In recent times republicanism in the UK has presented itself to the public consciousness as a negative concept, defined by opposition and protest rather than a vision of what it represents. This is understandable since the central core of republicanism has largely been the pursuit of an anti-monarchy agenda. Similarly, wider concerns have often been characterised by an oppositional stance, abolition of the House of Lords for example, or the disestablishment of the Church of England and the removal of Archbishops (Lords Spiritual) from the Upper Chamber. Like my fellow republicans I too am highly critical of the outdated unearned privilege the Royals enjoy, in part because it is much easier to say what you oppose than clearly defining what it is that you want. The problem with this approach is that it is limited and ultimately doomed to failure. If people are going to identify with a position they must be able to ‘buy into’ an idea. We can see this elsewhere in society but most clearly in the commercial world; Samsung will attempt to sell their phones by promoting price, features, functions or quality and only obliquely refer to the competition, stopping well short of saying their competitors are rubbish. Now in the post-Brexit mess in which we find ourselves, understandably worrying to so many of our fellow citizens, UK republicans must present a positive statement of the case; we must sell them a positive vision.

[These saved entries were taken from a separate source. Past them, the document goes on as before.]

(** What one transform does to an image. *)
Lemma transform_spec (op : operation) (type mag : Z) f (ppm : Pnm_ppm m) :
  requests op type mag → A2_offers m f → Pnm_ppm_wf valid ppm →
  ∃ ppm',
    transform ppm (Some f) type mag = Ok ppm' ∧
    Pnm_ppm_wf valid ppm' ∧
    (width ppm', height ppm') = dest_dims op (width ppm) (height ppm) ∧
    denominator ppm' = denominator ppm ∧
    ∀ col row, 0 ≤ col < width ppm → 0 ≤ row < height ppm →
      let dc := dest_coord op (width ppm) (height ppm) col row in
      ∃ v, A2_get m (pixels ppm) col row = Ok v ∧
           A2_get m (pixels ppm') dc.1 dc.2 = Ok v.
Proof.
  intros Hreq Hf (Hvs & HW & HH).
  set (src := pixels ppm) in *.
  destruct (contract_dims m valid L src Hvs) as [HWpos HHpos].
  unfold transform. rewrite (create_image_requests op type mag ppm Hreq).
  cbv zeta.
  set (d := dest_dims op (width ppm) (height ppm)).
  assert (0 < d.1 ∧ 0 < d.2) as [Hd1 Hd2].
  { unfold d. rewrite HW, HH. destruct op; simpl; lia. }
  destruct (contract_new m valid L d.1 d.2 sizeof_Pnm_rgb)
    as (dest0 & Hnew & Hvd0 & Hdw & Hdh); [done | done | done |].
  rewrite Hnew, !bind_Ok. cbv beta iota.
  destruct (transform_init_requests (m:=m) op type mag Hreq)
    as (cb & Hcb & _).
  rewrite Hcb. unfold transform_image, result_init. cbn [pixels].
  fold src.
  destruct (contract_map m valid L f src Hf Hvs) as (coords & Hcoords & Hmap).
  rewrite Hmap. cbn [call_apply].
  assert ((A2Methods.width m dest0, A2Methods.height m dest0)
          = dest_dims op (A2Methods.width m src) (A2Methods.height m src))
    as Hdims.
  { rewrite Hdw, Hdh, <- HW, <- HH. fold d. by destruct d. }
  destruct (foldM_invariant (A2_visit m cb)
    (λ done st,
       st.1 = src ∧ magnitude st.2 = mag ∧ valid (destination_map st.2) ∧
       A2Methods.width m (destination_map st.2) = A2Methods.width m dest0 ∧
       A2Methods.height m (destination_map st.2)
         = A2Methods.height m dest0 ∧
       (∀ c r, A2Methods.at_ m (destination_map st.2) c r
               = A2Methods.at_ m dest0 c r) ∧
       ∀ c r, (c, r) ∈ done →
         A2_in_bounds m src c r ∧
         let dc := dest_coord op (A2Methods.width m src)
                     (A2Methods.height m src) c r in
         ∃ v, A2_get m src c r = Ok v ∧
              A2_get m (destination_map st.2) dc.1 dc.2 = Ok v)
    coords (src, Result dest0 mag))
    as ([src' info] & Hfold & Hsrc & Hmag & Hvd & Hw' & Hh' & _ & Hall).
  { cbn [fst snd destination_map magnitude]. split_and!; try done.
    intros c r Hin. inversion Hin. }
  { intros done [c r] [s0 info0] Hin
      (Hs0 & Hmag0 & Hvd1 & Hw1 & Hh1 & Hat1 & Hdone).
    cbn [fst snd] in *. subst s0. destruct info0 as [dest1 mag1].
    cbn [destination_map magnitude] in *. subst mag1.
    apply Hcoords in Hin.
    destruct (contract_at m valid L src c r Hvs Hin) as (p & Hp).
    destruct (callback_step L op type mag cb src dest1 c r p)
      as (dest2 & v & Hcall & Hvd2 & Hw2 & Hh2 & Hat2 & Hsv & Hdv & Hoth);
      try done.
    { rewrite Hw1, Hh1. done. }
    exists (src, Result dest2 mag). unfold A2_visit. cbn [fst snd].
    rewrite Hp, bind_Ok. split; [exact Hcall|].
    cbn [fst snd destination_map magnitude].
    split_and!; try done; try congruence.
    intros c' r' Hin'. apply elem_of_app in Hin' as [Hin'|Hin'].
    - destruct (Hdone c' r' Hin') as (Hb' & v' & Hsv' & Hdv').
      split; [done|]. exists v'. split; [done|].
      destruct (decide ((c', r') = (c, r))) as [[= -> ->]|Hne].
      + congruence.
      + rewrite Hoth; [done| |].
        * unfold A2_in_bounds. rewrite Hw1, Hh1.
          pose proof (dest_coord_in_bounds op _ _ c' r'
                        (proj1 Hb') (proj2 Hb')) as Hdc.
          rewrite <- Hdims in Hdc. exact Hdc.
        * intros Heq. apply Hne.
          destruct (dest_coord_inj op (A2Methods.width m src)
                      (A2Methods.height m src) c' r' c r) as [-> ->];
            [|done].
          rewrite <- Heq. apply surjective_pairing.
    - apply list_elem_of_singleton in Hin'. injection Hin' as -> ->.
      split; [done|]. exists v. done. }
  cbn [fst snd] in *. subst src'.
  match goal with
  | |- context [foldM ?g ?l ?s] =>
      change (foldM g l s) with (foldM (A2_visit m cb) coords
                                   (src, Result dest0 mag))
  end.
  rewrite Hfold, bind_Ok. cbv beta iota.
  rewrite bind_Ok. cbv beta iota. unfold reassign. cbn [pixels].
  rewrite (contract_free m valid L src Hvs), bind_Ok.
  eexists. split; [reflexivity|].
  unfold Pnm_ppm_wf. cbn [pixels width height denominator].
  split_and!; try done; try congruence.
  - by destruct d.
  - intros col row Hc Hr.
    destruct (Hall col row) as (_ & v & Hsv & Hdv).
    { apply Hcoords. split; [by rewrite <- HW | by rewrite <- HH]. }
    exists v. rewrite HW, HH. done.
Qed.
End transform_engine.
Section observe.
Context `{SyncStringMap M} {V : Type}.
Definition sm_run (o : smop V) (m : M V) : smres V * M V :=
  match o with
  | ODelete k => let '(b, m) := sm_Delete k m in (RBool b, m)
  | OLoad k => (ROpt (sm_Load k m), m)
  | OLoadAndDelete k => let '(v, m) := sm_LoadAndDelete k m in (ROpt v, m)
  | OLoadOrStore k v => let '(r, m) := sm_LoadOrStore k v m in (RLoaded r, m)
  | OLoadOrStoreLazy k v => let '(r, m) := sm_LoadOrStoreLazy k (fun _ => v) m in (RLoaded r, m)
  | OStore k v => (RUnit, sm_Store k v m)
  | OLen => (RLen (sm_Len m), m)
  end.
Fixpoint sm_trace (os : list (smop V)) (m : M V) : list (smres V) :=
  match os with
  | [] => []
  | o :: os => let '(r, m) := sm_run o m in r :: sm_trace os m
  end.
End observe.

Lemma sm_run_sim `{SyncStringMapLaws M1} `{SyncStringMapLaws M2} {V} (o : smop V) (m1 : M1 V) (m2 : M2 V) :
  sm_view m1 = sm_view m2 →
  (sm_run o m1).1 = (sm_run o m2).1 ∧ sm_view (sm_run o m1).2 = sm_view (sm_run o m2).2.
Proof.
  intros E. destruct o; cbn;
    repeat match goal with |- context [let '(_, _) := ?e in _] => rewrite (surjective_pairing e) end;
    cbn; rewrite ?sm_Delete_ret, ?sm_Delete_view, ?sm_Load_ret, ?sm_LoadAndDelete_ret,
      ?sm_LoadAndDelete_view, ?sm_LoadOrStore_ret, ?sm_LoadOrStore_view, ?sm_LoadOrStoreLazy_ret,
      ?sm_LoadOrStoreLazy_view, ?sm_Store_view, ?sm_Len_ret, E; done.
Qed.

History shows that an anti-monarchy message alone is insufficient
Historically the advance of republicanism has been associated with campaigns with wider currency. For example. at the high water mark of English Republicanism in the mid-seventeenth century the calls for a republic were the natural outgrowth of a campaign for the establishment of civil liberties and religious tolerance. Likewise in a second wave of republicanism in the nineteenth century, it was associated very closely with Chartism and the campaign for greater participation in political decision making, relief of grinding poverty and the promotion of workers rights. Similarly, today republicanism is a natural corollary to many other demands which cut across party political lines (see my not just a leftist concern) and the abolition of hereditary and many other sorts of unearned privilege can be presented as an inevitable consequence of a new vision which chimes with the aspirations of young people in particular.
Promoting positive visions of Republicanism
So what are the positive message which we can promote as republicans. There are many, but here are just a few ideas. Starting with the more narrowly focussed campaign for a change to our head of state, in some cases they are the mirror images of campaigns already mounted by the Republic campaign group. For example the campaign to end royal secrets leads more widely for a call for far greater openness in Government in general. Republicans should overtly campaign for such a policy. On the other other hand, I know from personal experience in street and event level campaigning that the #bornEqual campaign cut through with the public and this can be followed up with similar positive visions of a republic which places the promotion of the common good as a central facet. Likewise the interconnection of individual freedom and civic participation is of overwhelming importance following a referendum campaign dominated by a few high profile individuals peddling misinformation and outright lies.
As Republicans we must make every effort to present the positive case. The UK is passing through a tumultuous time and it is possible that as a consequence, greater intolerance and loss of liberty may be the long term outcome. We have a message of an open and tolerant society which WILL resonate with many fellow Britons. Over the next few weeks and months in my blog I will develop further how republican ideas can be positively promoted.